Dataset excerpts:

(** [action({ request })]; [requestJson] is the body [request.json()]
    gives, or the value thrown in the [try] block before the dispatch (by
    [request.json()], or by the destructuring of a body that is [null]). *)
Definition action (method : string) (requestJson : body + thrown) : routed :=
  if negb (String.eqb method "POST") then Reject 405 "Method not allowed"
  else
    match requestJson with
    | inr error =>
        Reject 500 (match error with
                    | ErrorObj message => message
                    | NotAnError => "Internal server error"
                    end)
    | inl body =>
        if negb (truthy (imageName body)) || negb (bool_decide (is_Some (files body)))
        then Reject 400 "Missing imageName or files"
        else
          let name := default EmptyString (imageName body) in
          let fileSet := default [] (files body) in
          if bool_decide (deployAction body = Some "package")
          then HandlePackage name fileSet
          else if bool_decide (deployAction body = Some "build")
          then HandleBuild name fileSet
          else if bool_decide (deployAction body = Some "fly-deploy") then
            let flyAppName :=
              if truthy (flyAppName body) then default EmptyString (flyAppName body)
              else replaceSlashColon name in
            let flyRegion :=
              if truthy (flyRegion body) then default EmptyString (flyRegion body)
              else "iad" in
            HandleFlyDeploy name fileSet flyAppName flyRegion (boltUrl body)
          else
            Reject 400 ("Invalid action. Use " +:+ DQ +:+ "package" +:+ DQ +:+ ", "
                        +:+ DQ +:+ "build" +:+ DQ +:+ ", or " +:+ DQ +:+ "fly-deploy"
                        +:+ DQ +:+ ".")
    end.
(** * notion: a client binding for the notion.so API

    A shallow embedding of the record reconstruction pipeline of the Go
    packages [notion] (client, pagination, record-map merge, mutation) and
    [notiontypes] (inline rich-text parser), with the properties the
    specification states about them. *)

From Stdlib Require Import Ascii String ZArith.
From stdpp Require Import gmap strings list fin_maps.

Local Open Scope string_scope.
Local Open Scope list_scope.

(** ** Go values shared by both packages *)

(** What [encoding/json] produces when it decodes into an [interface{}]:
    [nil], [bool], [float64], [string], [[]interface{}] and
    [map[string]interface{}].  No function of the repository looks inside a
    number, so a [float64] is kept as the literal it was read from. *)
#[warnings="-register-all"]
Inductive value : Type :=
  | VNil
  | VBool (b : bool)
  | VNumber (literal : string)
  | VString (s : string)
  | VArray (a : list value)
  | VObject (m : gmap string value).

(** The arguments handed to [fmt.Errorf]. *)
Inductive fmtarg : Type :=
  | ArgValue (v : value)
  | ArgString (s : string)
  | ArgInt (n : Z).

(** Go [error] values: [fmt.Errorf format args...], [errors.Wrap err msg],
    and the errors of the collaborators (transport, [encoding/json]), which
    are opaque here. *)
Inductive error : Type :=
  | Errorf (format : string) (args : list fmtarg)
  | Wrap (cause : error) (msg : string)
  | External (description : string).

(** What a run-time panic carries. *)
Inductive panic_value : Type :=
  | TypeAssertionFailed (wanted : string) (got : value)
  | PanicError (e : error)
  | NilDereference
  | AssignToNilMap
  | IndexOutOfRange (index length : Z).

(** The outcome of running a function: it returns, it panics, or the model
    ran out of fuel (only loops can). *)
Inductive exec (A : Type) : Type :=
  | Done (a : A)
  | Panic (p : panic_value)
  | OutOfFuel.
Arguments Done {A} a.
Arguments Panic {A} p.
Arguments OutOfFuel {A}.

Definition exec_bind {A B} (m : exec A) (k : A → exec B) : exec B :=
  match m with
  | Done a => k a
  | Panic p => Panic p
  | OutOfFuel => OutOfFuel
  end.

(** ** Package notiontypes: the inline rich-text parser *)

Module notiontypes.

(** [AttrFlag] is an [int]; the constants are [1 << iota]. *)
Definition AttrFlag := Z.
Definition AttrBold : AttrFlag := Z.shiftl 1 0.
Definition AttrCode : AttrFlag := Z.shiftl 1 1.
Definition AttrItalic : AttrFlag := Z.shiftl 1 2.
Definition AttrStrikeThrought : AttrFlag := Z.shiftl 1 3.

Section Parser.

(** The struct [Date] is declared in a file of the package that is not part
    of the sources at hand.  [decodeDate] stands for the
    [json.MarshalIndent] / [json.Unmarshal] round trip that turns the JSON
    object of a ["d"] attribute into a [Date]. *)
Variable Date : Type.
Variable decodeDate : gmap string value → error + Date.

(** [InlineBlock]; the pointer field [Date] is [None] when nil. *)
Record InlineBlock : Type := mkInlineBlock {
  Text : string;
  AttrFlags : AttrFlag;
  Link : string;
  UserID : string;
  Date_ : option Date;
}.

(** The composite literal [&InlineBlock{Text: s}]. *)
Definition newInlineBlock (s : string) : InlineBlock :=
  {| Text := s; AttrFlags := 0%Z; Link := EmptyString; UserID := EmptyString; Date_ := None |}.

Definition orFlag (b : InlineBlock) (f : AttrFlag) : InlineBlock :=
  {| Text := Text b; AttrFlags := Z.lor (AttrFlags b) f; Link := Link b;
     UserID := UserID b; Date_ := Date_ b |}.
Definition setLink (b : InlineBlock) (v : string) : InlineBlock :=
  {| Text := Text b; AttrFlags := AttrFlags b; Link := v;
     UserID := UserID b; Date_ := Date_ b |}.
Definition setUserID (b : InlineBlock) (v : string) : InlineBlock :=
  {| Text := Text b; AttrFlags := AttrFlags b; Link := Link b;
     UserID := v; Date_ := Date_ b |}.
Definition setDate (b : InlineBlock) (d : Date) : InlineBlock :=
  {| Text := Text b; AttrFlags := AttrFlags b; Link := Link b;
     UserID := UserID b; Date_ := Some d |}.

Definition IsPlain (b : InlineBlock) : bool :=
  bool_decide (AttrFlags b = 0%Z) && bool_decide (Link b = EmptyString)
  && bool_decide (UserID b = EmptyString) && bool_decide (Date_ b = None).

(** [parseAttribute] mutates the block [b] points to and returns an
    [error]; here it returns the block after the call together with the
    error ([None] is nil). *)
Definition parseAttribute (b : InlineBlock) (a : list value)
    : exec (InlineBlock * option error) :=
  match a with
  | [] => Done (b, Some (Errorf "attribute array is empty" []))
  | a0 :: rest =>
    match a0 with
    | VString s =>
      match rest with
      | [] =>
        if String.eqb s "b" then Done (orFlag b AttrBold, None)
        else if String.eqb s "i" then Done (orFlag b AttrItalic, None)
        else if String.eqb s "s" then Done (orFlag b AttrStrikeThrought, None)
        else if String.eqb s "c" then Done (orFlag b AttrCode, None)
        else Done (b, Some (Errorf "unexpected attribute '%s'" [ArgString s]))
      | [a1] =>
        if String.eqb s "a" || String.eqb s "u" then
          match a1 with
          | VString v =>
            if String.eqb s "a" then Done (setLink b v, None)
            else if String.eqb s "u" then Done (setUserID b v, None)
            else Done (b, None)
          | _ =>
            (* the message formats [v], the zero string, twice *)
            Done (b, Some (Errorf
              "value for 'a' attribute is not string. Type: %T, value: %#v"
              [ArgString EmptyString; ArgString EmptyString]))
          end
        else if String.eqb s "d" then
          match a1 with
          | VObject v =>
            match decodeDate v with
            | inl err => Panic (PanicError err)
            | inr d => Done (setDate b d, None)
            end
          | _ => Panic (TypeAssertionFailed "map[string]interface {}" a1)
          end
        else Done (b, Some (Errorf "unexpected attribute '%s'" [ArgString s]))
      | _ :: _ :: _ =>
        Done (b, Some (Errorf "len(a) is %d and should be 2"
                         [ArgInt (Z.of_nat (length a))]))
      end
    | _ =>
      Done (b, Some (Errorf
        "a[0] is not string. a[0] is of type %T and value %#v"
        [ArgValue a0; ArgValue (VArray a)]))
    end
  end.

Task details —
Lines with "that": find them in the data and copy each one.

Task solution —
    [request.json()], or by the destructuring of a body that is [null]). *)
(** The struct [Date] is declared in a file of the package that is not part
    [json.MarshalIndent] / [json.Unmarshal] round trip that turns the JSON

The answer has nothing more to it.